Pagination of results can be done by using the from
and size
but the cost becomes prohibitive when the deep pagination is reached.
The index.max_result_window
which defaults to 10,000 is a safeguard, search requests take heap memory and time proportional to from + size
.
The Scroll api is recommended for efficient deep scrolling but scroll contexts are costly and it is not
recommended to use it for real time user requests.
The search_after
parameter circumvents this problem by providing a live cursor.
The idea is to use the results from the previous page to help the retrieval of the next page.

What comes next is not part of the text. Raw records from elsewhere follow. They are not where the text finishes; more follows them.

(** C5 as stated fails: with two results of the same URL in the window,
    the references are the two distinct URLs, and the second of them is
    not the URL of the source the prompt shows under the label [2] (that
    source repeats the first URL). *)
Lemma repeated_url_shifts_labels_counterexample :
  ∃ d msg calls refs,
    writer_node Scenario.approving
      (Scenario.with_results Scenario.repeated_results) 0
    = (Ret (draft_update d refs msg), calls)
    ∧ refs = ["https://a.example"; "https://b.example"]
    ∧ source_window Scenario.repeated_results !! 1%nat
      = Some (1%nat, Scenario.page "A again" "https://a.example")
    ∧ ¬ (∀ i link, refs !! i = Some link →
           ∃ entry,
             source_window Scenario.repeated_results !! i = Some entry
             ∧ label entry = S i ∧ url entry.2 = Some link).
Proof.
  eexists _, _, _, _. split_and!; [vm_compute; reflexivity|done..|].
  intros Hall.
  destruct (Hall 1%nat "https://b.example") as (entry & Hentry & _ & Hurl);
    [done|].
  injection Hentry as <-. discriminate Hurl.
Qed.

(** C5 (amended).  When the first twenty results carry pairwise distinct,
    non-empty URLs, reference number [i] (counting from zero) is the URL
    of the source the prompt shows under the label [i + 1]. *)
Theorem references_match_labels (W : World) (state : ResearchState)
    (n : nat) (u : Update) (calls : list call) (refs : list string) :
  Forall has_url (take 20 (results state)) →
  NoDup (window_urls (results state)) →
  writer_node W state n = (Ret u, calls) →
  u_references u = Some refs →
  ∀ i link, refs !! i = Some link →
    ∃ entry t s,
      source_window (results state) !! i = Some entry
      ∧ label entry = S i
      ∧ url entry.2 = Some link
      ∧ format_source entry
        = Ret ("[" +:+ pretty (S i) +:+ "] " +:+ t +:+ nl +:+
               "URL: " +:+ link +:+ nl +:+ "Content: " +:+ s).
Proof.
  intros Hurls Hnd Hrun Hrefs i link Hi.
  destruct (writer_node_run W state n)
    as [(d & msg & calls' & Hrun')|[(d & msg & calls' & texts & Hrun' & Htexts)
       |(k & calls' & Hrun')]];
    rewrite Hrun in Hrun'; [| |done]; injection Hrun' as -> _;
    cbn in Hrefs; injection Hrefs as <-; [done|].
  rewrite collect_references_first_seen in Hi.
  rewrite filter_Forall, first_seen_of_NoDup in Hi; [|done|].
  2: { unfold window_urls. by apply Forall_fmap. }
  unfold window_urls in Hi. rewrite list_lookup_fmap in Hi.
  destruct (take 20 (results state) !! i) as [r|] eqn:Hr; [|done].
  injection Hi as <-.
  assert (source_window (results state) !! i = Some (i, r)) as Hentry.
  { unfold source_window, enumerate. by rewrite list_lookup_imap, Hr. }
  destruct (format_sources_lookup _ _ _ _ Htexts Hentry)
    as (text & Htext & _).
  eapply Forall_lookup in Hurls; [|done].
  destruct r as [[t|] [link|] [s|] idx]; cbn in Htext; try done.
  exists (i, mkResult (Some t) (Some link) (Some s) idx), t, s.
  split_and!; [done|unfold label; cbn; lia|done|].
  cbn [format_source title url snippet]. by rewrite Nat.add_1_r.
Qed.

(** The theorem at work: two results with two URLs. *)
Lemma references_match_labels_witness :
  ∃ entry t s,
    source_window [Scenario.page "A" "https://a.example";
                   Scenario.page "B" "https://b.example"] !! 1%nat
    = Some entry
    ∧ label entry = 2%nat
    ∧ url entry.2 = Some "https://b.example"
    ∧ format_source entry
      = Ret ("[" +:+ pretty 2%nat +:+ "] " +:+ t +:+ nl +:+
             "URL: " +:+ "https://b.example" +:+ nl +:+ "Content: " +:+ s).
Proof.
  eapply (references_match_labels Scenario.approving
            (Scenario.with_results
               [Scenario.page "A" "https://a.example";
                Scenario.page "B" "https://b.example"]) 0 _ _
            ["https://a.example"; "https://b.example"]).
  - repeat constructor; by vm_compute.
  - vm_compute. repeat constructor; set_solver.
  - vm_compute. reflexivity.
  - reflexivity.
  - reflexivity.
Defined.

(** ** The plan *)


(** The planner in closed form: what it returns and what it logs, from
    what the gateway and the model answer. *)
Lemma planner_node_eq (W : World) (state : ResearchState) (n : nat) :
  planner_node W state n
  = match select_llm W (Some (llm_provider state))
                     (Some (model_name state)) with
    | Raise e =>
        (Ret (plan_update [query state]
                ("⚠️  Planner error: " +:+ str_exn e)),
         [CallGetLLM (Some (llm_provider state)) (Some (model_name state))
                     (Raise e)])
    | Ret llm =>
        let r := chat W (n + 1) llm (PlanInput (query state)) in
        (Ret match r with
             | Raise e =>
                 plan_update [query state]
                   ("⚠️  Planning failed, using direct query: " +:+
                    str_exn e)
             | Ret response =>
                 match parse_plan W (query state) response with
                 | Raise e =>
                     plan_update [query state]
                       ("⚠️  Planning failed, using direct query: " +:+
                        str_exn e)
                 | Ret p =>
                     plan_update p
                       ("Created research plan with " +:+
                        pretty (length p) +:+ " steps")
                 end
             end,
         [CallGetLLM (Some (llm_provider state)) (Some (model_name state))
                     (Ret llm);
          CallInvoke llm (PlanInput (query state)) r])
    end.
Proof.
  unfold planner_node. run_monad.
  destruct (select_llm W _ _) as [llm|e] eqn:Hllm; cbn.
  - destruct (chat W (n + 1) llm _) as [response|e]; cbn; [|done].
    by destruct (parse_plan W (query state) response).
  - apply select_llm_raises in Hllm as [msg ->]. done.
Qed.



(** ** The researcher *)

(** C7 as stated fails: a hit whose URL is empty is part of the
    concatenation and of its deduplication, and counts as one distinct
    URL, yet the researcher returns no result. *)
Lemma empty_url_is_dropped_counterexample :
  ∃ calls lists rs,
    researcher_node Scenario.empty_link (Scenario.with_results []) 0
    = (Ret (results_update rs "⚠️  No search results found for any step"),
       calls)
    ∧ (search_calls calls).*2 = Ret <$> lists
    ∧ lists = [[{| title := Some "untitled"; url := Some EmptyString;
                   snippet := Some "text"; step_index := None |}]]
    ∧ rs = []
    ∧ rs ≠ first_seen_by get_url (concat_steps lists)
    ∧ length rs ≠ size (distinct_urls (concat_steps lists)).
Proof.
  eexists _, [[mkResult (Some "untitled") (Some EmptyString) (Some "text")
                        None]], _.
  split_and!; [vm_compute; reflexivity|reflexivity|reflexivity|done|done|].
  unfold distinct_urls. cbn. rewrite union_empty_r_L, size_singleton. lia.
Qed.

(** C7 (amended).  The researcher never raises.  When no search of the
    run ended in a configuration error, every step of the plan was
    searched, in order, and the aggregated results are the step-order
    concatenation of the hits (a failed search has none), each stamped
    with the index of its step, restricted to the hits that carry a
    non-empty URL and deduplicated by URL with the first occurrence kept;
    their number is the number of distinct non-empty URLs. *)
Theorem research_aggregation (W : World) (state : ResearchState) (n : nat) :
  ∃ u calls,
    researcher_node W state n = (Ret u, calls) ∧
    let outs := search_calls calls in
    let found := filter has_url (concat_steps (hits <$> outs.*2)) in
    no_config_error outs →
    outs.*1 = plan state
    ∧ u_results u = Some (first_seen_by get_url found)
    ∧ length (first_seen_by get_url found) = size (distinct_urls found).
Proof.
  destruct (researcher_node_run W state n) as (u & calls & Hrun & Hcases).
  exists u, calls. split; [done|]. cbn zeta in *. intros Hok.
  destruct Hcases as [(_ & Hq & msg & ->)|(outs' & q & e & Ho & He & _)].
  - split_and!; [done..|]. apply first_seen_by_length.
  - rewrite Ho in Hok. unfold no_config_error in Hok.
    apply Forall_app in Hok as [_ Hok]. rewrite Forall_singleton in Hok.
    unfold is_config_error in Hok. cbn [snd] in Hok. by rewrite He in Hok.
Qed.

(** The theorem at work: two steps, two hits each, one URL found by
    both. *)
Lemma research_aggregation_witness :
  ∃ rs : list SearchResult,
    length rs = 3%nat ∧
    get_url <$> rs = ["https://example.org/current adoption";
                      "https://example.org/shared";
                      "https://example.org/cost trends"].
Proof.
  destruct (research_aggregation Scenario.approving
              (merge Scenario.start
                 (plan_update ["current adoption"; "cost trends"]
                              EmptyString)) 0)
    as (u & calls & Hrun & Hagg).
  vm_compute in Hrun. injection Hrun as <- <-.
  destruct Hagg as (_ & _ & Hlen).
  { repeat constructor. }
  eexists. split; [exact Hlen|]. vm_compute. reflexivity.
Defined.

(** C8 (code defect).  The configuration is in order: the provider is
    one [search] knows and its key is set.  The search of the first step
    finds a page; the search of the second step fails on its own, with
    an exception of class [ValueError] that is no configuration error.
    The researcher takes it for one: it stops, reports a "Search
    configuration error", and returns no results, so that the page the
    first step found is lost.  The claim, and the comments of the two
    handlers, say that such a step is skipped and the others are kept. *)
Theorem step_failure_aborts_the_stage :
  known_search_provider (search_provider Scenario.two_steps) = true
  ∧ env_missing Scenario.garbled_answer "BRAVE_API_KEY" = false
  ∧ ∃ calls,
      researcher_node Scenario.garbled_answer Scenario.two_steps 0
      = (Ret (results_update []
                ("⚠️  Search configuration error: " +:+
                 "Expecting value: line 1 column 1 (char 0)")), calls)
      ∧ search_calls calls
        = [("first step",
            Ret [{| title := Some "first step";
                    url := Some "https://example.org/first step";
                    snippet := Some "text"; step_index := None |}]);
           ("second step",
            Raise (JSONDecodeError
                     "Expecting value: line 1 column 1 (char 0)"))]
      ∧ length (backend_counts calls) = 2.
Proof.
  split_and!; [reflexivity..|].
  eexists. split_and!; [vm_compute; reflexivity|reflexivity..].
Qed.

Suppose that the query to retrieve the first page looks like this:
GET twitter/_search { "size": 10, "query": { "match" : { "title" : "elasticsearch" } }, "sort": [ {"date": "asc"}, {"tie_breaker_id": "asc"} ] }
A field with one unique value per document should be used as the tiebreaker
of the sort specification. Otherwise the sort order for documents that have
the same sort values would be undefined and could lead to missing or duplicate
results. The _id
field has a unique value per document
but it is not recommended to use it as a tiebreaker directly.
Beware that search_after
looks for the first document which fully or partially
matches tiebreaker’s provided value. Therefore if a document has a tiebreaker value of
"654323"
and you search_after
for "654"
it would still match that document
and return results found after it.
doc value are disabled on this field so sorting on it requires
to load a lot of data in memory. Instead it is advised to duplicate (client side
or with a set ingest processor) the content
of the _id
field in another field that has
doc value enabled and to use this new field as the tiebreaker
for the sort.
The result from the above request includes an array of sort values
for each document.
These sort values
can be used in conjunction with the search_after
parameter to start returning results "after" any
document in the result list.
For instance we can use the sort values
of the last document and pass it to search_after
to retrieve the next page of results:
GET twitter/_search { "size": 10, "query": { "match" : { "title" : "elasticsearch" } }, "search_after": [1463538857, "654323"], "sort": [ {"date": "asc"}, {"tie_breaker_id": "asc"} ] }
The parameter from
must be set to 0 (or -1) when search_after
is used.
search_after
is not a solution to jump freely to a random page but rather to scroll many queries in parallel.
It is very similar to the scroll
API but unlike it, the search_after
parameter is stateless, it is always resolved against the latest
version of the searcher. For this reason the sort order may change during a walk depending on the updates and deletes of your index.